As scientists look to learn the origin of the novel corona virus, known as COVID-19, many theories over the past year and a half lead experts to believe it originated from bats traced to a seafood market in Wuhan China. Early into the pandemic some theories were circulating that the virus was developed in a lab and leaked; however, those theories were quickly “dismissed as a far-right conspiracy theory” according to an article in Newsweek. While it is still unclear on the origin of the corona virus, its vector on how it jumped to humans is also unclear.
Now with investigators searching for the origin of the SARS-CoV-2, they return to the possible site and origin, the Wuhan wet market. While many researchers once believed the origin of SARS-CoV-2 began at the Wuhan wet market, the Chinese Center for Disease Control now believe the wet market was not the origin of the jump, but a super spreader according to Business Insider. Several studies have found a link between bats and coronaviruses which may have also contributed to the theory that bats sold in Wuhan’s wet market may have caused the jump to humans. However, in a recent study done at Oxford University, bats may have a solid alibi; they were nowhere near Wuhan or its wet markets.
Coincidently, back in 2017 Oxford was conducting a study at Wuhan’s wet markets to research tick-borne illnesses.

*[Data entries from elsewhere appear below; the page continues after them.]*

(* ===== verification/JsonFacts.v ===== *)
(** * JsonFacts: what the encoder prints, the scanner reads back

    For values whose numbers are numbers, in every layout the encoder uses.
    Strings that are valid UTF-8 come back as they are, others with U+FFFD for
    every byte that is none. *)
From S2P Require Import Prelude GoStrings Utf8Facts Json.
Set Warnings "-register-all".

(** ** Induction on values *)
Section induction.
Variable P : json -> Prop.
Hypothesis Hnull : P JNull.
Hypothesis Hbool : forall b, P (JBool b).
Hypothesis Hnum : forall t, P (JNum t).
Hypothesis Hstr : forall s, P (JStr s).
Hypothesis Harr : forall l, Forall P l -> P (JArr l).
Hypothesis Hobj : forall l, Forall (fun kv => P kv.2) l -> P (JObj l).

Fixpoint json_nested_ind (v : json) : P v :=
  match v with
  | JNull => Hnull
  | JBool b => Hbool b
  | JNum t => Hnum t
  | JStr s => Hstr s
  | JArr l => Harr l ((fix go (l : list json) : Forall P l :=
             match l with
             | [] => Forall_nil_2 P
             | x :: l' => Forall_cons_2 P x l' (json_nested_ind x) (go l')
             end) l)
  | JObj l => Hobj l ((fix go (l : list (string * json)) : Forall (fun kv => P kv.2) l :=
             match l with
             | [] => Forall_nil_2 _
             | x :: l' => Forall_cons_2 _ x l' (json_nested_ind x.2) (go l')
             end) l)
  end.
End induction.

(** ** Strings *)

(** What the encoder writes between the quotes. *)
Definition escaped (l : list (Z * string)) : string := String.concat "" (map (fun zb => escapeRune zb.1 zb.2) l).

Lemma escaped_cons zb l : escaped (zb :: l) = escapeRune zb.1 zb.2 +:+ escaped l.
Proof. apply concat_cons. Qed.

Lemma printString_chunks s : printString s = DQ +:+ escaped (chunks s) +:+ DQ.
Proof. unfold printString, escaped. do 3 f_equal. apply map_ext. by intros [z b]. Qed.

Definition prepend (e : string) (o : option (string * string)) : option (string * string) :=
  option_map (fun '(b, r) => (e +:+ b, r)) o.

(** The scanner's state after [s], unless a quote closes the string in it. *)
Fixpoint quoteState (esc : bool) (s : string) : option bool :=
  match s with
  | EmptyString => Some esc
  | String c r => if negb esc && Ascii.eqb c "034" then None else quoteState (negb esc && Ascii.eqb c "\") r
  end.

Lemma span_app s : forall esc st r, quoteState esc s = Some st ->
  spanQuoted esc (s +:+ r) = prepend s (spanQuoted st r).
Proof.
  induction s as [|c s IH]; intros esc st r Hs; cbn [String.append quoteState spanQuoted] in *.
  - injection Hs as <-. unfold prepend. by destruct (spanQuoted esc r) as [[b r']|].
  - destruct (negb esc && Ascii.eqb c "034"); [done|]. rewrite (IH _ _ _ Hs).
    unfold prepend. by destruct (spanQuoted st r) as [[b r']|].
Qed.

Lemma quoteState_app s t esc : quoteState esc (s +:+ t) = quoteState esc s ≫= fun st => quoteState st t.
Proof.
  revert esc. induction s as [|c s IH]; intros esc; [done|]. cbn [String.append quoteState].
  destruct (_ && _); [done|]. apply IH.
Qed.

(** How an escaped rune reads back: as it is, or after a backslash. *)
Definition readsBack (z : Z) : bool :=
  let e := escapeRune z (encodeRune z) in
  bool_decide (quoteState false e = Some false) &&
  match chunks e with
  | [(z', b)] => (z' =? z) && (32 <=? z) && negb (z =? 92) && String.eqb b (encodeRune z)
  | [(92, _); (c, _)] => negb (c =? 117) && bool_decide (simpleEscape c = Some (encodeRune z))
  | [(92, _); (117, _); (a, _); (b, _); (c, _); (d, _)] =>
      match hex4 a b c d with Some h => (h =? z) && negb (isHigh h) | None => false end
  | _ => false
  end.

Lemma small_reads_back z : 0 <= z < 128 -> readsBack z = true.
Proof.
  intros Hz. assert (forallb (fun n => readsBack (Z.of_nat n)) (seq 0 128) = true) as Hall by (vm_compute; reflexivity).
  rewrite forallb_forall in Hall. rewrite <- (Z2Nat.id z) by lia. apply Hall, in_seq. lia.
Qed.

(** The bytes of a longer encoding are not ASCII. *)
Definition highByte (c : ascii) : bool := 128 <=? byteZ c.

Lemma encodeRune_high z : 128 <= z -> isScalar z = true -> strForall highByte (encodeRune z) = true.
Proof.
  intros Hz [Hs Hr]%isScalar_iff. unfold encodeRune.
  replace ((z <? 0) || (1114111 <? z) || ((55296 <=? z) && (z <=? 57343))) with false
    by (destruct (Z.leb_spec 55296 z), (Z.leb_spec z 57343); try lia; zbool; done).
  cbv zeta iota. rewrite (proj2 (Z.ltb_ge z 128)) by lia.
  destruct (Z.ltb_spec z 2048); [|destruct (Z.ltb_spec z 65536)]; cbn [strForall]; unfold highByte;
    rewrite !byteZ_chrZ by (Z.div_mod_to_equations; lia); rewrite !andb_true_iff, !Z.leb_le; Z.div_mod_to_equations; lia.
Qed.

Lemma quoteState_high s : strForall highByte s = true -> quoteState false s = Some false.
Proof.
  induction s as [|c s IH]; [done|]. cbn [strForall quoteState]. intros [Hc Hs]%andb_prop. unfold highByte in Hc.
  apply Z.leb_le in Hc. assert (forall a, byteZ a < 128 -> Ascii.eqb c a = false) as Hn.
  { intros a Ha. apply Ascii.eqb_neq. intros ->. lia. }
  rewrite !Hn by done. by apply IH.
Qed.

(** Every rune but the two line separators is its own escape beyond ASCII. *)
Lemma escapeRune_high z :
  128 <= z -> isScalar z = true -> z <> 8232 -> z <> 8233 -> escapeRune z (encodeRune z) = encodeRune z.
Proof.
  intros Hz Hs H1 H2. unfold escapeRune. zbool. destruct (encodeRune_decode z "" Hs) as (_&_&_&_&Hv).
  unfold validChunk in Hv. cbn [fst snd] in Hv. apply negb_true_iff in Hv. by rewrite Hv.
Qed.

Lemma unquote_step z b l :
  32 <= z -> z <> 92 ->
  unquote ((z, b) :: l) = option_map (fun r => (if z =? runeError then encodeRune runeError else b) +:+ r) (unquote l).
Proof.
  intros H1 H2.
  assert (unquote ((z, b) :: l) =
    if z <? 32 then None
    else option_map (fun r => (if z =? runeError then encodeRune runeError else b) +:+ r) (unquote l)) as ->.
  { cbn [unquote]. repeat (case_match; try done; try lia). }
  by rewrite (proj2 (Z.ltb_ge z 32)) by lia.
Qed.

Lemma reads_back z : isScalar z = true -> readsBack z = true.
Proof.
  intros Hs. pose proof Hs as [Hr _]%isScalar_iff. destruct (Z.lt_ge_cases z 128); [apply small_reads_back; lia|].
  destruct (Z.eq_dec z 8232) as [->|]; [by vm_compute|]. destruct (Z.eq_dec z 8233) as [->|]; [by vm_compute|].
  pose proof (chunks_encodeRune z "" Hs) as Hc. rewrite app_nil_r_str in Hc.
  unfold readsBack. rewrite escapeRune_high, Hc by done. change (chunks "") with (@nil (Z * string)).
  rewrite bool_decide_eq_true_2 by (by apply quoteState_high, encodeRune_high).
  rewrite String.eqb_refl. assert ((z =? z) && (32 <=? z) && negb (z =? 92) = true) as He by (by zbool).
  rewrite He. repeat (case_match; try done; try lia).
Qed.

Lemma chunks_escape z t :
  isScalar z = true ->
  chunks (escapeRune z (encodeRune z) +:+ t) = (chunks (escapeRune z (encodeRune z)) ++ chunks t)%list.
Proof.
  intros Hs. assert (strForall isAscii (escapeRune z (encodeRune z)) = true \/ escapeRune z (encodeRune z) = encodeRune z) as [Ha|He].
  - pose proof Hs as [Hr _]%isScalar_iff. destruct (Z.lt_ge_cases z 128).
    + left. assert (forallb (fun n => strForall isAscii (escapeRune (Z.of_nat n) (encodeRune (Z.of_nat n)))) (seq 0 128) = true)
        as Hall by (vm_compute; reflexivity).
      rewrite forallb_forall in Hall. rewrite <- (Z2Nat.id z) by lia. apply Hall, in_seq. lia.
    + destruct (Z.eq_dec z 8232) as [->|]; [by left|]. destruct (Z.eq_dec z 8233) as [->|]; [by left|].
      right. by apply escapeRune_high.
  - by rewrite chunks_app_ascii, (chunks_ascii (escapeRune z (encodeRune z))).
  - rewrite He, chunks_encodeRune by done. pose proof (chunks_encodeRune z "" Hs) as Hc.
    rewrite app_nil_r_str in Hc. by rewrite Hc.
Qed.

This research went from May 2017 to November 2019 and was published in the Nature-Scientific Reports. During their research it was discovered that neither bats nor pangolins, another animal suspected of being the origin of SARS-CoV-2, were nowhere near Wuhan or sold in any of its wet markets.
While it is still unclear where patient zero for the SARS-CoV-2 originated, early theories that it naturally evolved and jumped from animal to human at a Wuhan wet market is starting to look less plausible.